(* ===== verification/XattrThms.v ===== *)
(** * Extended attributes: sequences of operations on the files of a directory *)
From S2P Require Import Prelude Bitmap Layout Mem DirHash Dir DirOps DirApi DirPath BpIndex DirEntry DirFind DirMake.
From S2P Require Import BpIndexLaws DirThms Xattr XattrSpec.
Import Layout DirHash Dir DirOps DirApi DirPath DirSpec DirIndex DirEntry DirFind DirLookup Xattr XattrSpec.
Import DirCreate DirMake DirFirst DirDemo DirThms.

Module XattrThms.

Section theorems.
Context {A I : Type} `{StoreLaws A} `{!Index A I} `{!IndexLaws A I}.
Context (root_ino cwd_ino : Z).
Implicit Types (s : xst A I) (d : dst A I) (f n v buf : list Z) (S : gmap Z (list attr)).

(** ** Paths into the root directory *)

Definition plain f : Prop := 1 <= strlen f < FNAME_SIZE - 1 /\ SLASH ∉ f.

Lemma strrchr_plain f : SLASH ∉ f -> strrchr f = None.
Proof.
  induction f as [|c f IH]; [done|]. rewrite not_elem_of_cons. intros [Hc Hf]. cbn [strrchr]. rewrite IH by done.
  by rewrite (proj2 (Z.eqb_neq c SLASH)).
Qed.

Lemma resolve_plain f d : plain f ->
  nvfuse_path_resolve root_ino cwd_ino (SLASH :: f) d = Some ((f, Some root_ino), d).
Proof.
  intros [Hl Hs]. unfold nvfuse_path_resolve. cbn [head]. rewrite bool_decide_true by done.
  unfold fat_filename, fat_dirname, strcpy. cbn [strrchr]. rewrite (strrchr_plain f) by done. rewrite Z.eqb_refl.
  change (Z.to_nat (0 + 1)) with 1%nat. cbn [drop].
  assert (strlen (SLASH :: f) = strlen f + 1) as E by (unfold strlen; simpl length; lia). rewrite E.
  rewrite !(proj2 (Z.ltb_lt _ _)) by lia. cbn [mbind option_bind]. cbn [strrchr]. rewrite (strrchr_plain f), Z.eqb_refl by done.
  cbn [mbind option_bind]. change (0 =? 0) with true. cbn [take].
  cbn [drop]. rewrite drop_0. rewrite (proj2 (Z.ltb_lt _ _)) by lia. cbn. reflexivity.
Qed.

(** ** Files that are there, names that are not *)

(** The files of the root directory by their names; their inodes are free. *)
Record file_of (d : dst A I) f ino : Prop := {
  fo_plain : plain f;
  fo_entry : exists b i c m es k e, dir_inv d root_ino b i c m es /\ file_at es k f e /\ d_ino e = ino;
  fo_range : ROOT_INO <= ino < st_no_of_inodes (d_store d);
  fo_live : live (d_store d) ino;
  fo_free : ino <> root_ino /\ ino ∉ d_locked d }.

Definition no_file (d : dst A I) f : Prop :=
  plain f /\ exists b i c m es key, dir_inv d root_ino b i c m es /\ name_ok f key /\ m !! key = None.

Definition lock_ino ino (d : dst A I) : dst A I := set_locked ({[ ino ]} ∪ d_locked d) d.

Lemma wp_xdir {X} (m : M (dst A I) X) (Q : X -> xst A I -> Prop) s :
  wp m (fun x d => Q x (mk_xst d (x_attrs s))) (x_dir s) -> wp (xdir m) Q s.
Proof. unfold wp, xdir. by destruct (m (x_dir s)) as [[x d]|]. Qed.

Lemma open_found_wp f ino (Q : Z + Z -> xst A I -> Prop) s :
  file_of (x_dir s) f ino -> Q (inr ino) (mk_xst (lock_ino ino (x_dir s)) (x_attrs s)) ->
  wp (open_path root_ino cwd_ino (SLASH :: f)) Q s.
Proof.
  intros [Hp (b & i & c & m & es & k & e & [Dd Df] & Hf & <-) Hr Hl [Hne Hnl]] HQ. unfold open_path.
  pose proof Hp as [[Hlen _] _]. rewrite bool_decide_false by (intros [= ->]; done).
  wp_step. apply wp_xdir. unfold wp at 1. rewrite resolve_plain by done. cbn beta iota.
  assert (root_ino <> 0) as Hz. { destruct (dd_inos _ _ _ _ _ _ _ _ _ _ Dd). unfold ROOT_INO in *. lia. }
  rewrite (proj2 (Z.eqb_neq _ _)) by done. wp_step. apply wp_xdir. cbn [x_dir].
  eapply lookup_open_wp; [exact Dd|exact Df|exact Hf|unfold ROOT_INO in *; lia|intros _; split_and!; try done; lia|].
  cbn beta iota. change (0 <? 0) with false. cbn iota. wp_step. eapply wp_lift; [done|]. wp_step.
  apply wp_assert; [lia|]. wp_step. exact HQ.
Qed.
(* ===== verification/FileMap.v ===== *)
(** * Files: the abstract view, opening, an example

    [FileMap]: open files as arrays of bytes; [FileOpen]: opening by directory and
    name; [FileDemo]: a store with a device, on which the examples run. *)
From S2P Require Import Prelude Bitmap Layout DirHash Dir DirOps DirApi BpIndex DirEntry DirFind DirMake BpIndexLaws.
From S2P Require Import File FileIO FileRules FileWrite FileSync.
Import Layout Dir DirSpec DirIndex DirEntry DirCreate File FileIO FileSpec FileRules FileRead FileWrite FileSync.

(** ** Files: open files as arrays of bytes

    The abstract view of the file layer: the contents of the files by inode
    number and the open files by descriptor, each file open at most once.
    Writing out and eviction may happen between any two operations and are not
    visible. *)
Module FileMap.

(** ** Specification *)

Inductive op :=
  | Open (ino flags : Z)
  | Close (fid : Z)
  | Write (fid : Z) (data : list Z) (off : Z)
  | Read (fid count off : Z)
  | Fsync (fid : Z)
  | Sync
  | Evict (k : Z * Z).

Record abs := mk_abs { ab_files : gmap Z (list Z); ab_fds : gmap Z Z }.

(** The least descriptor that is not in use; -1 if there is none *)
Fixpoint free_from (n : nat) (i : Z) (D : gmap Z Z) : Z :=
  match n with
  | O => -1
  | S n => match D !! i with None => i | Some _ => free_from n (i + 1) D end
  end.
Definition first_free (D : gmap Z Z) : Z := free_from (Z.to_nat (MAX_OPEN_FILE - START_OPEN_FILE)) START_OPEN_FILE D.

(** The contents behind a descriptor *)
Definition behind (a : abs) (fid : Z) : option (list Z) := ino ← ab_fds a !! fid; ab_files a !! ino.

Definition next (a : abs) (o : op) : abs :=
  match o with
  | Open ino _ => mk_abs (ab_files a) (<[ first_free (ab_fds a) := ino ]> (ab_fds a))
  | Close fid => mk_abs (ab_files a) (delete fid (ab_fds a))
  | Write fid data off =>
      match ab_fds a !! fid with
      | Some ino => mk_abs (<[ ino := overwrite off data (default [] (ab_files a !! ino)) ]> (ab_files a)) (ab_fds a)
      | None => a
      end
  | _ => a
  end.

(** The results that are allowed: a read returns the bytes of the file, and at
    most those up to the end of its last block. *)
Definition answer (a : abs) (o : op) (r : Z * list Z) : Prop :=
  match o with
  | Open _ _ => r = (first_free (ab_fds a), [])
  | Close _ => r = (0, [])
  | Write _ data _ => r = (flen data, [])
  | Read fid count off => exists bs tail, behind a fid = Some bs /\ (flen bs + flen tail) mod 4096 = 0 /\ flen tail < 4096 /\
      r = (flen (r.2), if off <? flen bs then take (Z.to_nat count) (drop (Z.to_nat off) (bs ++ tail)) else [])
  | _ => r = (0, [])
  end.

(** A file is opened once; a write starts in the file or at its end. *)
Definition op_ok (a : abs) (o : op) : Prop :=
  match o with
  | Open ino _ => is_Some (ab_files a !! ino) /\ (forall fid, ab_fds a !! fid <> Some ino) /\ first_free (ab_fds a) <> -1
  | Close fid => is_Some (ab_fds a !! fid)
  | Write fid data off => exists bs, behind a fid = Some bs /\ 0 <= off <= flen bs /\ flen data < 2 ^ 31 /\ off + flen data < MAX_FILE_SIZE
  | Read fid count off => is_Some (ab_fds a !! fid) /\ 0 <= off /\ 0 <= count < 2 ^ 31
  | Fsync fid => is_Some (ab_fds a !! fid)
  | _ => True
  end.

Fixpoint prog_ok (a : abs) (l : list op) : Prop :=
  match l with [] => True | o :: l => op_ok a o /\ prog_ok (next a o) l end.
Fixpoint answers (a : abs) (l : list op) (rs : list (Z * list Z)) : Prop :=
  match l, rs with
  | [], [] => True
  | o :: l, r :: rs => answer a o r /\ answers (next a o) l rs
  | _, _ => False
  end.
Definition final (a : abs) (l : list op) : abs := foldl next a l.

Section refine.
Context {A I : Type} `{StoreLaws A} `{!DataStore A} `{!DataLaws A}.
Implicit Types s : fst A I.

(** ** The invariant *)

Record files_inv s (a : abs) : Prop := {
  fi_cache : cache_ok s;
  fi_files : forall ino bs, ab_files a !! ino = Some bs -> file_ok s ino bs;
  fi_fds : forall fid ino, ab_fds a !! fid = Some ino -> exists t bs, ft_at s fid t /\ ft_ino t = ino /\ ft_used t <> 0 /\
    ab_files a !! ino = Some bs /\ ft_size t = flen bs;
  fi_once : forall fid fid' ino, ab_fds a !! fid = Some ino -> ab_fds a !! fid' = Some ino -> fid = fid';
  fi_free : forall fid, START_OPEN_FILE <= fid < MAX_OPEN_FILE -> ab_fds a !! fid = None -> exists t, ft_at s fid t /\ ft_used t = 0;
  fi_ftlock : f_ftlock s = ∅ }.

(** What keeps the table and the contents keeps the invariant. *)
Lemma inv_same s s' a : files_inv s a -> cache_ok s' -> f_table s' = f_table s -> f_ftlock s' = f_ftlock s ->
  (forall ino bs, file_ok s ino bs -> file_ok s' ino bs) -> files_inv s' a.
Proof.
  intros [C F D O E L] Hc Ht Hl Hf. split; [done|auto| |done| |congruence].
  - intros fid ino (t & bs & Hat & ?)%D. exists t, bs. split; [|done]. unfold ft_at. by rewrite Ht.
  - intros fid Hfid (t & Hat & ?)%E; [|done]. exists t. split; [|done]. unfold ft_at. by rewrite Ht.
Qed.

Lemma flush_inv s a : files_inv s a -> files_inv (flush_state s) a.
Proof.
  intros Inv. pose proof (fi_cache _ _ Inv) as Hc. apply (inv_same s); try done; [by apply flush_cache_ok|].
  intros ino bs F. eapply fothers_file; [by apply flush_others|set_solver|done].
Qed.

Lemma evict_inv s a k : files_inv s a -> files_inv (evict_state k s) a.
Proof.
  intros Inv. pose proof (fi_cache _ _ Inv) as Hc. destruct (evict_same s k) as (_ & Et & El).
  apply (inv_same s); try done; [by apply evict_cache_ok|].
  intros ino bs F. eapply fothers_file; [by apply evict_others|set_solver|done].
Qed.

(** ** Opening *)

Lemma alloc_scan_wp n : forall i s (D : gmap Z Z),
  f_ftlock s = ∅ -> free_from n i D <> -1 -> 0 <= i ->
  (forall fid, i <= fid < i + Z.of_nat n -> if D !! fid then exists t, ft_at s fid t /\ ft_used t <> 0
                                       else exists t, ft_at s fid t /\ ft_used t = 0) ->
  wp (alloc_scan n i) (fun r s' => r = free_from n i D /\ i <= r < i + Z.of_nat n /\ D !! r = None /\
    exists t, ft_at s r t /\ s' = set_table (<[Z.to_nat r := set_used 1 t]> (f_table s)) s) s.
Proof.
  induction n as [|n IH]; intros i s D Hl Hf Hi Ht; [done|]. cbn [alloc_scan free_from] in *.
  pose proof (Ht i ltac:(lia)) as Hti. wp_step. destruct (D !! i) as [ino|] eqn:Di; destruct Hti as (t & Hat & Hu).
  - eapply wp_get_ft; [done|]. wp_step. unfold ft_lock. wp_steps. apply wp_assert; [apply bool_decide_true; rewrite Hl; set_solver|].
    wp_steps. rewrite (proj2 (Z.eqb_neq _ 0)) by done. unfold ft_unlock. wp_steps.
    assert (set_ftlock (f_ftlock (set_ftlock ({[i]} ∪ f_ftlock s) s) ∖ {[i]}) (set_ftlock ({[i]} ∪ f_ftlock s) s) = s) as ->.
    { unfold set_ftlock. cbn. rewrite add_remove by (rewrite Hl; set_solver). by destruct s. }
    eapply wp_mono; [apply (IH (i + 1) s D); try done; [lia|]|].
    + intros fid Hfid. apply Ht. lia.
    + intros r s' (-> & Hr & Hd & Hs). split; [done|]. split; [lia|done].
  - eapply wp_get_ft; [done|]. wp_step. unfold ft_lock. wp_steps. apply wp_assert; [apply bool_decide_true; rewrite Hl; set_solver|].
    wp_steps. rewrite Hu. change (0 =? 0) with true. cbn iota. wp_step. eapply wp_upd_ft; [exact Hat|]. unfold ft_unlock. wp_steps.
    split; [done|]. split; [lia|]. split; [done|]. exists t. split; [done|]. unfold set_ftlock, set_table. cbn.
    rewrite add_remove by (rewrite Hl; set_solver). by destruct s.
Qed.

★ ★ ★ ★ ★

- [Instructions for the task] Once you reach the line with "(** A file is" in the data above, copy it and every line after it exactly, up to and including the line with "Lemma inv_same s".

- [Solution to this exercise]
(** A file is opened once; a write starts in the file or at its end. *)
Definition op_ok (a : abs) (o : op) : Prop :=
  match o with
  | Open ino _ => is_Some (ab_files a !! ino) /\ (forall fid, ab_fds a !! fid <> Some ino) /\ first_free (ab_fds a) <> -1
  | Close fid => is_Some (ab_fds a !! fid)
  | Write fid data off => exists bs, behind a fid = Some bs /\ 0 <= off <= flen bs /\ flen data < 2 ^ 31 /\ off + flen data < MAX_FILE_SIZE
  | Read fid count off => is_Some (ab_fds a !! fid) /\ 0 <= off /\ 0 <= count < 2 ^ 31
  | Fsync fid => is_Some (ab_fds a !! fid)
  | _ => True
  end.

Fixpoint prog_ok (a : abs) (l : list op) : Prop :=
  match l with [] => True | o :: l => op_ok a o /\ prog_ok (next a o) l end.
Fixpoint answers (a : abs) (l : list op) (rs : list (Z * list Z)) : Prop :=
  match l, rs with
  | [], [] => True
  | o :: l, r :: rs => answer a o r /\ answers (next a o) l rs
  | _, _ => False
  end.
Definition final (a : abs) (l : list op) : abs := foldl next a l.

Section refine.
Context {A I : Type} `{StoreLaws A} `{!DataStore A} `{!DataLaws A}.
Implicit Types s : fst A I.

(** ** The invariant *)

Record files_inv s (a : abs) : Prop := {
  fi_cache : cache_ok s;
  fi_files : forall ino bs, ab_files a !! ino = Some bs -> file_ok s ino bs;
  fi_fds : forall fid ino, ab_fds a !! fid = Some ino -> exists t bs, ft_at s fid t /\ ft_ino t = ino /\ ft_used t <> 0 /\
    ab_files a !! ino = Some bs /\ ft_size t = flen bs;
  fi_once : forall fid fid' ino, ab_fds a !! fid = Some ino -> ab_fds a !! fid' = Some ino -> fid = fid';
  fi_free : forall fid, START_OPEN_FILE <= fid < MAX_OPEN_FILE -> ab_fds a !! fid = None -> exists t, ft_at s fid t /\ ft_used t = 0;
  fi_ftlock : f_ftlock s = ∅ }.

(** What keeps the table and the contents keeps the invariant. *)
Lemma inv_same s s' a : files_inv s a -> cache_ok s' -> f_table s' = f_table s -> f_ftlock s' = f_ftlock s ->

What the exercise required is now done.